Gwyddion Storm, 42, solicits money from passers-by on Liberty Street. A native of Columbus, Ohio, he says he has hitchhiked all over the country but has been panhandling on the streets of downtown Ann Arbor since last summer.

Ryan J. Stanton |

The changes were recommended by the Mayor's Street Outreach Task Force. The new prohibition on panhandling within 12 feet of a public alley would apply to Ann Arbor's famous graffiti-laden alley off Liberty Street near the Michigan Theater, where panhandlers are a common sight.

Briere said street performers, including the musicians that often do their busking in alleys, will not be prohibited from performing their craft. She said busking is not considered panhandling.

The city's current solicitation ordinance already prohibits panhandling in specific areas, such as on public buses, inside or near parking structures, from a person in a vehicle, from customers in outdoor seating areas, within 12 feet of a bank or ATM, or within 12 feet of Nickels Arcade, the Galleria and the Pratt Building on Main Street.

The ordinance would continue to prohibit aggressive panhandling, which is described as moving within 2 feet of a person solicited; following and continuing to solicit a person who walks away; knowingly making a false or misleading representation when soliciting; soliciting in a manner that is intimidating or threatening; or obstructing the free passage of traffic.

Police Chief Barnett Jones said last summer that aggressive panhandling had become the No. 1 crime in Ann Arbor. The city reconvened a task force in September to look into the issue.

After six months of work, a 42-page report from the Mayor's Street Outreach Task Force was presented to the City Council recently.

The task force is requesting that the police chief and the city administrator refocus police attention in the downtown area, with targeted foot patrols during busy hours.

It also is recommending the launch of a community campaign called "Have a Heart, Give Smart," an effort to address what it found are often the root causes of panhandling and homelessness: substance abuse and mental illness.

The campaign will encourage people to stop giving their money to individuals on the street, potentially feeding drug and alcohol addictions, and to instead make donations to local human service agencies that provide help for those in need.

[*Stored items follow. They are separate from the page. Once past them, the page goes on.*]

(** A new channel is entered in the table. *)
Lemma chans_add s Q i p m b l :
  chans_ok s Q -> all_queues s !! i = Some None -> (next_block s <= p < b)%positive ->
  mq_rep m [] -> 0 < size m ->
  chans_ok (s <| msg_queues ::= <[p := m]> |> <| links := l |> <| all_queues ::= <[i := Some p]> |> <| next_block := b |>)
    (<[blocked_prod p := []]> (<[blocked_cons p := []]> Q)).
Proof.
  intros [H1 H2 H3 H4 H5 H6 H7] Hi Hb Hm Hsz. set (Q' := <[_ := _]> _).
  assert (Hfresh : forall j p', all_queues s !! j = Some (Some p') -> p' <> p).
  { intros j p' Hj ->. specialize (H5 _ _ Hj). lia. }
  assert (HQ : forall h p', chan_head h p' -> p' <> p -> Q' !! h = Q !! h).
  { intros h p' Hh Hne. unfold Q'. rewrite !lookup_insert_ne; [done|..]; intros <-; destruct Hh; congruence. }
  assert (HQp : forall h, chan_head h p -> Q' !! h = Some []).
  { intros h [-> | ->]; unfold Q'; rewrite ?lookup_insert_eq; [|done]. rewrite lookup_insert_ne by done. by rewrite lookup_insert_eq. }
  assert (Hlt : (i < length (all_queues s))%nat) by (by eapply lookup_lt_Some).
  assert (Hget : forall j p', <[i := Some p]> (all_queues s) !! j = Some (Some p') <->
    j = i /\ p' = p \/ all_queues s !! j = Some (Some p')).
  { intros j p'. destruct (decide (i = j)) as [<-|Hne].
    - rewrite list_lookup_insert_eq by done. split; [intros [= ->]; by left|]. intros [[_ ->]|Hj]; [done|congruence].
    - rewrite list_lookup_insert_ne by done. split; [by right|]. by intros [[-> _]|?]. }
  split; simpl.
  - by rewrite length_insert.
  - intros j p' [[-> ->]|Hj]%Hget _.
    + exists (size m), [], [], []. split; [|done]. split; simpl; try done.
      * unfold NBQUEUES. lia.
      * rewrite Nat2Z.id. by apply list_lookup_insert_eq.
      * exists m. by rewrite lookup_insert_eq.
      * apply HQp. by left.
      * apply HQp. by right.
    + pose proof (Hfresh _ _ Hj) as Hne.
      destruct (H2 j p' Hj ltac:(congruence)) as (cap & xs & C & P & [K1 K2 (m' & Hm' & K3) K4 K5 K6 K7] & Hcap).
      exists cap, xs, C, P. split; [|done]. split; simpl; try done.
      * apply Hget. by right.
      * exists m'. by rewrite lookup_insert_ne.
      * by rewrite (HQ _ p') by (done || by left).
      * by rewrite (HQ _ p') by (done || by right).
  - intros j k p' [[-> ->]|Hj]%Hget [[-> E1]|Hk]%Hget; [done|by destruct (Hfresh _ _ Hk)|subst; by destruct (Hfresh _ _ Hj)|by eapply H3].
  - intros h p' Hh. destruct (decide (p' = p)) as [->|Hne].
    + rewrite (HQp h Hh). split; [intros _; exists i; apply Hget; by left|eauto].
    + rewrite (HQ h p' Hh Hne), (H4 h p' Hh). split; intros [j Hj]; exists j; [apply Hget; by right|]. by apply Hget in Hj as [[_ ?]|?].
  - intros j p' [[-> ->]|Hj]%Hget; [lia|]. specialize (H5 _ _ Hj). lia.
  - intros q z Hz Hs. destruct (H6 q z Hz Hs) as (h & p' & B & Hh & Hb' & HB & Hq). exists h, p', B.
    rewrite (HQ h p'); [done|done|]. intros ->. destruct (proj1 (H4 h p Hh)) as [j Hj]; [by eexists|]. by apply (Hfresh _ _ Hj).
  - intros h p' B q Hh HB Hq. destruct (decide (p' = p)) as [->|Hne].
    + rewrite (HQp h Hh) in HB. injection HB as <-. by apply elem_of_nil in Hq.
    + rewrite (HQ h p' Hh Hne) in HB. by eapply H7.
Qed.

(** ** Sending and receiving *)

(** What a call of the running process does: it returns, or it releases a
    process, or it blocks and is to go on with [kb]. *)
Inductive chan_result s Q (c : ptr) (x : process) A L (kb : kont) (m : K kont) : Prop :=
  | chan_returns v out mq : m s = Ok (KRet v out, s <| msg_queues := mq |>) -> chans_ok (s <| msg_queues := mq |>) Q ->
      chan_result s Q c x A L kb m
  | chan_releases v out p h B r s1 Q1 : m s = scheduler (KRet v out) s1 -> chan_head h p -> Q !! h = Some (B ++ [r]) ->
      handed s Q A p h B r s1 Q1 -> sched_pre s1 Q1 c x (insert_prio (pfield s prio) r A) L -> chans_ok s1 Q1 ->
      chan_result s Q c x A L kb m
  | chan_blocks p h B s1 Q1 x1 : m s = scheduler kb s1 -> chan_head h p -> Q !! h = Some B ->
      blocked_at s Q h B c x s1 Q1 x1 -> sched_pre s1 Q1 c x1 A L -> chans_ok s1 Q1 -> chan_result s Q c x A L kb m.

(** An identifier is that of a channel or is rejected. *)
Lemma chans_fid s Q fid : chans_ok s Q -> valid_fid fid s = Ok (false, s) \/
  exists p cap xs C P, all_queues s !! Z.to_nat fid = Some (Some p) /\ Z.of_nat (Z.to_nat fid) = fid /\ chan s Q fid p cap xs C P /\ 0 < cap.
Proof.
  intros Hch. unfold valid_fid, NBQUEUES, mbind, M_bind, gets, mret, M_ret.
  destruct (Z.ltb_spec fid 0); [by left|]. destruct (Z.leb_spec 100 fid); [by left|]. cbn [orb].
  destruct (all_queues s !! Z.to_nat fid) as [[p|]|] eqn:Ep; [|by left..]. right.
  destruct (co_chan _ _ _ Hch _ _ Ep ltac:(done)) as (cap & xs & C & P & Hc & Hcap). rewrite Z2Nat.id in Hc by lia.
  exists p, cap, xs, C, P. rewrite Z2Nat.id by lia. done.
Qed.

Section Call.
Context (s : kstate) (Q : queues) (c : ptr) (x : process) (A L : list ptr).
Hypothesis Hpre : sched_pre s Q c x A L.
Hypothesis Ha : state x = ACTIF.
Hypothesis Hok : chans_ok s Q.

Lemma psend_result fid v : chan_result s Q c x A L (KPsend c) (psend fid v).
Proof.
  pose proof Hpre as [Hinv [_ Hx Hfree _] _ HA _ _ _ _ _].
  destruct (chans_fid s Q fid Hok) as [Hv|(p & cap & xs & C & P & Hp & Ef & Hch & Hcap)].
  { apply (chan_returns _ _ _ _ _ _ _ _ (-1) [] (msg_queues s)); [|by destruct s].
    unfold psend. eapply eq_trans; [eapply run_bind; exact Hv|]. by destruct s. }
  destruct (list_snoc_inv C) as [->|(C' & r & ->)].
  - destruct (decide (Z.of_nat (length xs) = cap)) as [Hfull|Hroom].
    + destruct (psend_full s Q c x A L fid p cap xs P v) as (s1 & Q1 & x1 & E1 & Hpre1 & _ & _ & Hch1 & Hba); [done..|].
      eapply (chan_blocks _ _ _ _ _ _ _ _ p (blocked_prod p) P s1 Q1 x1); [exact E1|by right|apply Hch|exact Hba|exact Hpre1|].
      eapply chans_blocked; [done|exact Hp|by right|apply Hch|done|done|by apply Hfree|exact Hba|]. rewrite Ef. eauto 10.
    + pose proof (ch_array _ _ _ _ _ _ _ _ Hch) as (m & _ & Hmr & <-). pose proof (mr_cap _ _ Hmr).
      destruct (psend_room s Q c x A L fid p (size m) xs P v) as (s1 & E1 & Hpre1 & Hch1 & m' & ->); [done..|lia|].
      apply (chan_returns _ _ _ _ _ _ _ _ 0 [] (<[p := m']> (msg_queues s))); [exact E1|].
      eapply (chans_store s Q _ p m'); [done|exact Hp|]. rewrite Ef. eauto 10.
  - assert (Hrc : r <> c) by (eapply blocked_not_running; [done..|apply Hch|apply elem_snoc_last]).
    destruct (psend_to_consumer s Q c x A L fid p cap xs C' P r v) as (s1 & Q1 & E1 & Hpre1 & Hch1 & _ & Hho); [done..|].
    eapply (chan_releases _ _ _ _ _ _ _ _ 0 [] p (blocked_cons p) C' r s1 Q1); [exact E1|by left|apply Hch|exact Hho|exact Hpre1|].
    eapply chans_handed; [done|apply Hinv|exact Hp|by left|apply Hch|exact Hho|]. rewrite Ef. eauto 10.
Qed.

Lemma preceive_result fid want : chan_result s Q c x A L (KPreceive c want) (preceive fid want).
Proof.
  pose proof Hpre as [Hinv [_ Hx Hfree _] _ HA _ _ _ _ _].
  destruct (chans_fid s Q fid Hok) as [Hv|(p & cap & xs & C & P & Hp & Ef & Hch & Hcap)].
  { apply (chan_returns _ _ _ _ _ _ _ _ (-1) [] (msg_queues s)); [|by destruct s].
    unfold preceive. eapply eq_trans; [eapply run_bind; exact Hv|]. by destruct s. }
  destruct (list_snoc_inv P) as [->|(P' & w & ->)].
  - destruct xs as [|v xs].
    + destruct (preceive_blocks s Q c x A L fid p cap C want) as (s1 & Q1 & x1 & E1 & Hpre1 & _ & Hch1 & Hba); [done..|].
      eapply (chan_blocks _ _ _ _ _ _ _ _ p (blocked_cons p) C s1 Q1 x1); [exact E1|by left|apply Hch|exact Hba|exact Hpre1|].
      eapply chans_blocked; [done|exact Hp|by left|apply Hch|done|done|by apply Hfree|exact Hba|]. rewrite Ef. eauto 10.
    + assert (C = []) as ->. { destruct C; [done|]. by destruct (ch_empty _ _ _ _ _ _ _ _ Hch ltac:(done)). }
      destruct (preceive_message s Q c x A L fid p cap v xs want) as (s1 & E1 & Hpre1 & Hch1 & m' & ->); [done..|].
      apply (chan_returns _ _ _ _ _ _ _ _ 0 (out_msg want v) (<[p := m']> (msg_queues s))); [exact E1|].
      eapply (chans_store s Q _ p m'); [done|exact Hp|]. rewrite Ef. eauto 10.
  - assert (Hwc : w <> c) by (eapply blocked_not_running; [done..|apply (ch_prod _ _ _ _ _ _ _ _ Hch)|apply elem_snoc_last]).
    destruct xs as [|v xs].
    { pose proof (ch_full _ _ _ _ _ _ _ _ Hch ltac:(by destruct P')) as Hf. simpl in Hf. lia. }
    destruct (preceive_full s Q c x A L fid p cap v xs C P' w want) as (s1 & Q1 & E1 & Hpre1 & Hch1 & _ & Hho); [done..|].
    eapply (chan_releases _ _ _ _ _ _ _ _ 0 _ p (blocked_prod p) P' w s1 Q1); [exact E1|by right|apply Hch|exact Hho|exact Hpre1|].
    eapply chans_handed; [done|apply Hinv|exact Hp|by right|apply Hch|exact Hho|]. rewrite Ef. eauto 10.
Qed.

Lemma pcount_reads fid want : exists v out, pcount fid want s = Ok (KRet v out, s).
Proof.
  pose proof Hpre as [Hinv _ _ _ _ _ _ _ _].
  destruct (chans_fid s Q fid Hok) as [Hv|(p & cap & xs & C & P & Hp & Ef & Hch & Hcap)].
  { exists (-1), []. unfold pcount. by rewrite (run_bind _ _ _ _ _ Hv). }
  destruct (run_valid_fid _ _ _ _ _ _ _ _ Hch) as [Ev Eq]. pose proof Hch as [_ _ (m & Hm & _) HC HP _ _].
  assert (Hlen : forall h B, Q !! h = Some B -> queue_length h s = Ok (Z.of_nat (length B), s)).
  { intros h B HB. unfold queue_length. run_step (apply wp_gets; split; reflexivity).
    run_step (eapply wp_lift; [eapply queue_for_each_rep; [apply Hinv|exact HB]|split; reflexivity]). done. }
  unfold pcount. rewrite (run_bind _ _ _ _ _ Ev). destruct want; cbn [negb orb]; [|by eexists _, _].
  rewrite (run_bind _ _ _ _ _ Eq). rewrite (run_bind _ _ _ p s) by done.
  assert (Erd : rd msg_queues (Some p) s = Ok (m, s)) by (apply wp_run; eapply (wp_rd msg_queues); [exact Hm|done]).
  rewrite (run_bind _ _ _ _ _ Erd). assert (Eem : qempty (blocked_cons p) s = Ok (bool_decide (C = []), s)).
  { apply wp_run. eapply wp_qempty; [apply (si_rep _ _ Hinv)|exact HC|done]. }
  rewrite (run_bind _ _ _ _ _ Eem). case_bool_decide; cbn [negb].
  - rewrite (run_bind _ _ _ _ _ (Hlen _ _ HP)). by eexists _, _.
  - rewrite (run_bind _ _ _ _ _ (Hlen _ _ HC)). by eexists _, _.
Qed.

End Call.

(** ** Emptying a queue of blocked processes *)

(** One turn of the loop. *)
Lemma free_blocked_step s Q A p h B r fuel :
  sched_inv s Q -> Q !! activatable_process_queue = Some A -> chan_head h p -> Q !! h = Some (B ++ [r]) ->
  exists s1 Q1, free_blocked_loop (S fuel) h s = free_blocked_loop fuel h s1 /\ handed s Q A p h B r s1 Q1 /\
    msg_queues s1 = msg_queues s /\ sched_inv s1 Q1.
Proof.
  intros Hinv HA Hh HB. destruct (chan_head_main h p Hh) as (Hh1 & Hh2 & Hh3).
  destruct (si_queued _ _ Hinv r) as [y Hy]; [eapply queued_in; [exact HB|apply elem_snoc_last]|].
  set (y1 := y <| message ::= fun m => m <| status := ERROR |> |> <| state := ACTIVATABLE |>).
  destruct (release_run s Q h B r A y y1 Hinv HB Hh1 HA Hy) as (l1 & l2 & E1 & E2 & Hinv2); [done|].
  assert (Hl1 : INIT_LINK r l1 = l1).
  { destruct (run_qout s Q h B r Hinv HB) as (l1' & E1' & Hinv1 & Hnq). rewrite E1 in E1'.
    assert (El : l1 = l1') by (apply (f_equal (fun o => match o with Ok (_, z) => links z | _ => l1 end)) in E1'; exact E1').
    subst l1'. unfold INIT_LINK. apply insert_id. eapply rep_unlinked; [apply (si_rep _ _ Hinv1)| |exact Hnq].
    apply (si_linked _ _ Hinv1). by exists y. }
  exists (stored s l2 r y1), (<[activatable_process_queue := insert_prio (pfield s prio) r A]> (<[h := B]> Q)).
  split; [|split; [|split; [done|by apply Hinv2]]].
  - cbn [free_blocked_loop]. run_step (eapply wp_qempty; [apply (si_rep _ _ Hinv)|exact HB|split; reflexivity]).
    rewrite bool_decide_false by (by destruct B). cbn match. rewrite (run_bind _ _ _ _ _ E1).
    run_step (eapply (wp_wr procs); [exact Hy|split; reflexivity]). rewrite (run_bind _ _ _ r (stored s l1 r y1)) by done.
    assert (Ei : kupd links (INIT_LINK r) (stored s l1 r y1) = Ok (tt, stored s l1 r y1)).
    { unfold kupd, modify, stored, upd. simpl. by rewrite Hl1. }
    rewrite (run_bind _ _ _ _ _ Ei), (run_bind _ _ _ _ _ E2). done.
  - split; [|done]. exists l2, (msg_queues s), y, y1. do 4 (split; [done|]). by destruct s.
Qed.

Section Emptying.
Context (I : kstate -> queues -> list ptr -> Prop) (p : ptr) (h : qhead).
Hypothesis Hh : chan_head h p.
Hypothesis Hsched : forall s Q A, I s Q A -> sched_inv s Q /\ Q !! activatable_process_queue = Some A.
Hypothesis Hstep : forall s Q A B r s1 Q1, I s Q A -> Q !! h = Some (B ++ [r]) -> handed s Q A p h B r s1 Q1 ->
  msg_queues s1 = msg_queues s -> sched_inv s1 Q1 -> I s1 Q1 (insert_prio (pfield s prio) r A).

Lemma free_blocked_loop_spec B : forall s Q A fuel, I s Q A -> Q !! h = Some B -> (length B < fuel)%nat ->
  exists s1 Q1 A1, free_blocked_loop fuel h s = Ok (tt, s1) /\ I s1 Q1 A1 /\ Q1 !! h = Some [] /\
    msg_queues s1 = msg_queues s /\ all_queues s1 = all_queues s /\
    (forall h', h' <> h -> h' <> activatable_process_queue -> Q1 !! h' = Q !! h').
Proof.
  induction B as [|r B IH] using rev_ind; intros s Q A fuel HI HB Hf; (destruct fuel as [|fuel]; [simpl in Hf; lia|]);
    destruct (Hsched _ _ _ HI) as [Hinv HA].
  - exists s, Q, A. split; [|done]. cbn [free_blocked_loop].
    run_step (eapply wp_qempty; [apply (si_rep _ _ Hinv)|exact HB|split; reflexivity]). by rewrite bool_decide_true.
  - destruct (free_blocked_step s Q A p h B r fuel Hinv HA Hh HB) as (s1 & Q1 & -> & Hho & Em & Hinv1).
    pose proof Hho as [(l & mq & y & y1 & _ & _ & _ & _ & Es) EQ]. destruct (chan_head_main h p Hh) as (Hh1 & _).
    destruct (IH s1 Q1 (insert_prio (pfield s prio) r A) fuel) as (s2 & Q2 & A2 & E2 & HI2 & HB2 & Em2 & Ea2 & EQ2).
    + by eapply Hstep.
    + by rewrite EQ, lookup_insert_ne, lookup_insert_eq.
    + rewrite length_app in Hf. simpl in Hf. lia.
    + exists s2, Q2, A2. split; [done|]. split; [done|]. split; [done|]. split; [congruence|]. split.
      * rewrite Ea2, Es. done.
      * intros h' H1 H2. by rewrite EQ2, EQ, !lookup_insert_ne.
Qed.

Council Member Stephen Rapundalo, D-2nd Ward, was absent from Monday's meeting.

Ryan J. Stanton covers government and politics for Reach him at or 734-623-2529. You also can follow him on Twitter or subscribe to's e-mail newsletters.



Mon, Apr 25, 2011 : 6:08 p.m.

Why is it called panhandling and not begging?


Thu, Apr 7, 2011 : 2:11 a.m.

There are people who would sneak up on me in one of the mall parking lots whenever I went there alone. I was surprised a couple of times and that was it. I took my business elsewhere. I like the buskers. Most of the ones I have seen are creative people demonstrating their art. I do not mind paying them for what they do, since I like art and like to support it. There are people who are homeless, including families with children. I've donated to these in the past and would rather my money go there than to a professional panhandler who is likely making more per hour than I make.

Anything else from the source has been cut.